My host system is a SandyBridge with 6 cores, hyperthreding gives 12.
The disk where the images sit is an Intel SSD.
My hacky scripts to run the tests are also attached. I just run
"./test-ext4". My .config is also attached. Yes, I just create the
file-system with mkfs.ext4 without any additional options.
--
Best Regards,
Artem Bityutskiy
On Mon, 2012-07-02 at 12:45 -0400, Theodore Ts'o wrote:
> On Mon, Jul 02, 2012 at 11:14:42AM -0400, Theodore Ts'o wrote:
> > On Mon, Jul 02, 2012 at 05:54:22PM +0300, Artem Bityutskiy wrote:
> > > On Mon, 2012-07-02 at 10:44 -0400, Theodore Ts'o wrote:
> > > > Can you tell me *which* xfstest this was blocking on?
> > >
> > > Test 068 which runs fsstress.
> >
> > Hmmm, I had just started an xfstests -g auto run using standard ext4
> > defaults with 3.5-rc2, and I'm not noting any problems. And I've
> > gotten past test 68 w/o any problems.
>
> I just tried again with 3.5-rc5, and I was able to reproduce your
> failure by using "check 68 68 68 68 68" (it failed after the 2nd time
> it ran the fsstress test. What's interesting is that there have been
> no changes in fs/ext4 or fs/jbd2 since 3.5-rc2. So this may have been
> caused by a writeback related change; I'm starting a bisect now.
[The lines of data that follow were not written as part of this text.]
(** X14: a write to a category the budget holds keeps the order of the
    categories, the other categories, the other amount of the category and
    the currency. *)
Theorem handleBudgetChange_known_key (key value : string)
    (f : Dataset.field) (c : BudgetCategory) (doc : TripDocument) :
  key <> "currency" ->
  obj_get key (categories (budget doc)) = Some c ->
  let b' := budget (handleBudgetChange key value (Some f) doc) in
  map fst (categories b') = map fst (categories (budget doc))
  /\ (forall k, k <> key ->
        obj_get k (categories b') = obj_get k (categories (budget doc)))
  /\ obj_get key (categories b')
     = Some (set_amount f (or_else (parseFloat value) 0%float) c)
  /\ (forall g, g <> f ->
        amount g (set_amount f (or_else (parseFloat value) 0%float) c)
        = amount g c)
  /\ currency b' = currency (budget doc).
Proof.
  intros Hk Hget. apply String.eqb_neq in Hk. intros b'. subst b'.
  unfold handleBudgetChange. rewrite Hk, Hget. simpl.
  split; [|split; [|split; [|split]]].
  - apply obj_set_keys. now rewrite Hget.
  - intros k Hne. now apply obj_get_set_other.
  - apply obj_get_set_same.
  - intros g Hg. destruct f, g; try reflexivity; contradiction.
  - reflexivity.
Qed.

Lemma handleBudgetChange_known_key_witness :
  map fst
    (categories
       (budget (handleBudgetChange "activities" "450"
                  (Some Dataset.estimated) sample)))
  = fixed_keys.
Proof.
  refine (proj1 (handleBudgetChange_known_key "activities" "450"
                   Dataset.estimated _ sample _ eq_refl)).
  discriminate.
Defined.

(** X15: the budget input shows what the handler stored: after a change,
    [budget[key]?.[field] || 0] is the stored amount. *)
Theorem inputValue_after_change (key value : string) (f : Dataset.field)
    (doc : TripDocument) :
  key <> "currency" ->
  Some (inputValue (budget (handleBudgetChange key value (Some f) doc)) key f)
  = budget_amount (handleBudgetChange key value (Some f) doc) key f.
Proof.
  intros Hk. apply String.eqb_neq in Hk.
  pose proof (handleBudgetChange_amount doc key value f Hk) as H.
  rewrite H. unfold budget_amount in H. unfold inputValue.
  destruct (obj_get key _) as [c|]; [|discriminate].
  rewrite H. now rewrite or_else_twice.
Qed.

Lemma inputValue_after_change_witness :
  Some (inputValue
          (budget (handleBudgetChange "flights" "12.5" (Some Dataset.actual)
                     sample))
          "flights" Dataset.actual)
  = Some 12.5%float.
Proof.
  refine (eq_trans
            (inputValue_after_change "flights" "12.5" Dataset.actual sample _)
            _).
  - discriminate.
  - vm_compute. reflexivity.
Defined.

Lemma fold_left_skip (sel : BudgetCategory -> option Number)
    (l : list BudgetCategory) (c : BudgetCategory) (acc : Number) :
  fold_left
    (fun sum item =>
       match sel item with
       | Some x => (sum + x)%float
       | None => sum
       end) (l ++ [c]) acc
  = match sel c with
    | Some x =>
        (fold_left
           (fun sum item =>
              match sel item with
              | Some x => (sum + x)%float
              | None => sum
              end) l acc + x)%float
    | None =>
        fold_left
          (fun sum item =>
             match sel item with
             | Some x => (sum + x)%float
             | None => sum
             end) l acc
    end.
Proof. rewrite fold_left_app. simpl. reflexivity. Qed.

(** A category without the amount is skipped wherever it stands. *)
Lemma fold_left_absent (sel : BudgetCategory -> option Number)
    (before after : list BudgetCategory) (c : BudgetCategory) (acc : Number) :
  sel c = None ->
  fold_left
    (fun sum item =>
       match sel item with
       | Some x => (sum + x)%float
       | None => sum
       end) (before ++ c :: after) acc
  = fold_left
      (fun sum item =>
         match sel item with
         | Some x => (sum + x)%float
         | None => sum
         end) (before ++ after) acc.
Proof. intros H. rewrite !fold_left_app. simpl. now rewrite H. Qed.

(** With no array index among the keys a new array index goes first. *)
Lemma obj_insert_first {V : Type} (n : Z) (k : string) (v : V) o :
  Forall (fun kv => array_index (fst kv) = None) o ->
  obj_insert n k v o = (k, v) :: o.
Proof.
  intros H. destruct H as [|[k' v'] o Hx _]; simpl; [reflexivity|].
  simpl in Hx. now rewrite Hx.
Qed.
Lemma coord_step_outcome_inv (cs : list CHUNK) (o : ostream) (s : state) :
  queue_inv s -> chunks_inv cs s -> outcome_inv cs o s ->
  outcome_inv cs o (coord_step s).
Proof.
  intros Hq Hc Ho.
  pose proof (written_count_step s Hq) as Hwc.
  pose proof (coord_step_os s) as Hos.
  unfold outcome_inv in *.
  destruct (pc (coord_step s)) eqn:Epc'.
  12: { (* the step raised, or the run was over *)
    destruct (raised_origin s e Epc')
      as [Hpc|[(Hpc & id & rest & Hf & Hid)|(chunk & Hpc & Hthrown)]].
    - rewrite terminal_coord_step by by rewrite Hpc. by rewrite Hpc in Ho.
    - rewrite Hpc in Ho, Hos. rewrite Hos.
      destruct (task_threw cs s id e Hc Hid) as (c & Hc1 & Hc2).
      assert (written_count s = id) as Hk.
      { unfold written_count. rewrite Hpc. symmetry.
        by eapply front_is_next. }
      rewrite Hk, (drop_S _ _ _ Hc1) in Ho. simpl in Ho.
      by rewrite Hc2 in Ho.
    - rewrite Hpc in Ho, Hos. rewrite Hos.
      destruct (written_chunk cs s chunk Hq Hc Hpc) as (c & Hc1 & Hc2).
      rewrite (drop_S _ _ _ Hc1) in Ho. simpl in Ho. rewrite Hc2 in Ho.
      destruct (ostream_write (os s) chunk) as [os' thrown].
      simpl in *. by subst thrown. }
  all: destruct (pc s) eqn:Epc;
         try (rewrite terminal_coord_step in Epc' by (by rewrite Epc);
              congruence);
         try (by rewrite Hwc, Hos).
  all: (* line 61, nothing thrown *)
    match goal with
    | H61 : pc ?st = L61 ?b |- _ =>
        rewrite (L61_step_pc st b H61) in Epc';
        destruct (written_chunk cs st b Hq Hc H61) as (c & Hc1 & Hc2);
        rewrite (drop_S _ _ _ Hc1) in Ho; simpl in Ho; rewrite Hc2 in Ho;
        rewrite Hwc, Hos;
        destruct (ostream_write (os st) b) as [os' [e|]]; simpl in *;
        [congruence|done]
    end.
Qed.

Lemma exec_outcome_inv (cs : list CHUNK) (o : ostream)
    (sched : list action) (s : state) :
  queue_inv s -> chunks_inv cs s -> outcome_inv cs o s ->
  outcome_inv cs o (exec sched s).
Proof.
  revert s. induction sched as [|a sched IH]; intros s Hq Hc Ho; simpl;
    [done|].
  destruct a as [|id]; simpl.
  - apply IH; [by apply coord_step_queue_inv
              |by apply coord_step_chunks_inv
              |by apply coord_step_outcome_inv].
  - pose proof (worker_completes_only id s) as Hw.
    apply IH; [by eapply queue_inv_only|by apply chunks_inv_worker|].
    unfold outcome_inv in *. rewrite (written_count_only _ _ Hw).
    destruct Hw as (-> & _ & _ & -> & _). done.
Qed.

(** A run that ended has the outcome of handling the chunks in order. *)
Lemma terminal_outcome (cs : list CHUNK) (sched : list action)
    (o : ostream) (f : F) :
  (0 < window)%Z -> yields f cs ->
  let s := write_body_threads sched o f in
  is_terminal (pc s) = true ->
  in_order_outcome (map call_chunk cs) o = (pc s, os s).
Proof.
  intros Hw Hy s Ht.
  destruct (run_invariants sched o f) as (Hq & _ & _).
  pose proof (run_chunks_inv cs sched o f Hy) as Hc.
  assert (outcome_inv cs o s) as Ho.
  { apply exec_outcome_inv;
      [apply queue_inv_initial|by apply chunks_inv_initial|done]. }
  fold s in Hq, Hc. unfold outcome_inv in Ho.
  destruct (pc s) eqn:Epc; try done.
  rewrite Ho.
  destruct Hq as [_ _ Hat]. unfold at_pc in Hat. rewrite Epc in Hat.
  destruct Hat as [[_ Hfull] Hf]. unfold queue_length in Hfull.
  rewrite Hf in Hfull. simpl in Hfull.
  assert (has_next (formatter s) = false) as Hn
    by (destruct (has_next (formatter s));
        [specialize (Hfull eq_refl)|]; [lia|done]).
  destruct Hc as (sub & rem & Hcs & Hall & Hyr).
  rewrite (yields_no_next _ _ Hyr Hn), app_nil_r in Hcs. subst sub.
  assert (written_count s = length cs) as ->.
  { unfold written_count, popped. rewrite Epc, Hf. simpl.
    rewrite (Forall2_length _ _ _ Hall). lia. }
  by rewrite drop_all.
Qed.

(** X1: the outcome of the function does not depend on when the workers
    finish which task: any two runs over the same formatter and sink
    that have ended, ended the same way (both returned, or both raised
    the same exception) and left the sink in the same state. *)
Theorem outcome_independent_of_schedule (cs : list CHUNK)
    (sched1 sched2 : list action) (o : ostream) (f : F) :
  yields f cs ->
  let s1 := write_body_threads sched1 o f in
  let s2 := write_body_threads sched2 o f in
  is_terminal (pc s1) = true -> is_terminal (pc s2) = true ->
  pc s1 = pc s2 /\ os s1 = os s2.
Proof.
  intros Hy s1 s2 Ht1 Ht2.
  destruct (Z.lt_ge_cases 0 window) as [Hw|Hw].
  - pose proof (terminal_outcome cs sched1 o f Hw Hy Ht1) as H1.
    pose proof (terminal_outcome cs sched2 o f Hw Hy Ht2) as H2.
    fold s1 in H1. fold s2 in H2. rewrite H1 in H2. by simplify_eq.
  - assert (inflight_count thread_count <= 0)%Z as Hi
      by (unfold window in Hw; lia).
    destruct (idle_after_exec 0 o f sched1 (initial o f) Hi)
      as (_ & _ & Ho1 & _ & Hpc1 & _); [by unfold idle_after|].
    destruct (idle_after_exec 0 o f sched2 (initial o f) Hi)
      as (_ & _ & Ho2 & _ & Hpc2 & _); [by unfold idle_after|].
    fold (write_body_threads sched1 o f) in Ho1, Hpc1.
    fold (write_body_threads sched2 o f) in Ho2, Hpc2.
    fold s1 in Ho1, Hpc1. fold s2 in Ho2, Hpc2.
    rewrite Ho1, Ho2. split; [|done].
    rewrite Hpc1 in Ht1 |- *. rewrite Hpc2 in Ht2 |- *.
    destruct (0 + coordinator_steps sched1) as [|[|n1]]; try done.
    destruct (0 + coordinator_steps sched2) as [|[|n2]]; done.
Qed.

(** ** Every future is retrieved once *)

Lemma pushed_app (evs1 evs2 : list event) :
  pushed (evs1 ++ evs2) = pushed evs1 ++ pushed evs2.
Proof.
  induction evs1 as [|ev evs1 IH]; simpl; [done|].
  destruct ev; simpl; by rewrite ?IH.
Qed.

Lemma retrieved_app (evs1 evs2 : list event) :
  retrieved (evs1 ++ evs2) = retrieved evs1 ++ retrieved evs2.
Proof.
  induction evs1 as [|ev evs1 IH]; simpl; [done|].
  destruct ev; simpl; by rewrite ?IH.
Qed.

Lemma removed_app (evs1 evs2 : list event) :
  removed (evs1 ++ evs2) = removed evs1 ++ removed evs2.
Proof.
  induction evs1 as [|ev evs1 IH]; simpl; [done|].
  destruct ev; simpl; by rewrite ?IH.
Qed.

#[local] Hint Rewrite pushed_app retrieved_app removed_app : log_lists.

Lemma seq_snoc (n : nat) : seq 0 n ++ [n] = seq 0 (n + 1).
Proof. rewrite Nat.add_1_r, seq_S. done. Qed.

Lemma popped_goto (l : label) (evs : list event) (s : state) :
  popped (goto l evs s) = popped s.
Proof. done. Qed.

Lemma popped_submit (l : label) (f' : F) (t : shared_state CHUNK) (n : nat)
    (evs : list event) (s : state) :
  length (futures s) <= length (pool s) ->
  popped {| pc := l; formatter := f'; pool := pool s ++ [t];
            futures := futures s ++ [n]; os := os s; log := evs |} =
  popped s.
Proof. intros Hlen. unfold popped. simpl. rewrite !length_app. simpl. lia. Qed.

Lemma popped_pop (l : label) (evs : list event) (s : state) (id : nat)
    (rest : list nat) :
  futures s = id :: rest -> length (futures s) <= length (pool s) ->
  popped {| pc := l; formatter := formatter s; pool := pool s;
            futures := rest; os := os s; log := evs |} =
  popped s + 1.
Proof. intros Hf Hlen. unfold popped. rewrite Hf in *. simpl in *. lia. Qed.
OK, cool, let me know if you need help, I'll be able to help tomorrow.
--
Best Regards,
Artem Bityutskiy
On 07/02/2012 11:45 AM, Theodore Ts'o wrote:
> On Mon, Jul 02, 2012 at 11:14:42AM -0400, Theodore Ts'o wrote:
>> On Mon, Jul 02, 2012 at 05:54:22PM +0300, Artem Bityutskiy wrote:
>>> On Mon, 2012-07-02 at 10:44 -0400, Theodore Ts'o wrote:
>>>> Can you tell me *which* xfstest this was blocking on?
>>>
>>> Test 068 which runs fsstress.
>>
>> Hmmm, I had just started an xfstests -g auto run using standard ext4
>> defaults with 3.5-rc2, and I'm not noting any problems. And I've
>> gotten past test 68 w/o any problems.
>
> I just tried again with 3.5-rc5, and I was able to reproduce your
> failure by using "check 68 68 68 68 68" (it failed after the 2nd time
> it ran the fsstress test. What's interesting is that there have been
> no changes in fs/ext4 or fs/jbd2 since 3.5-rc2. So this may have been
> caused by a writeback related change; I'm starting a bisect now.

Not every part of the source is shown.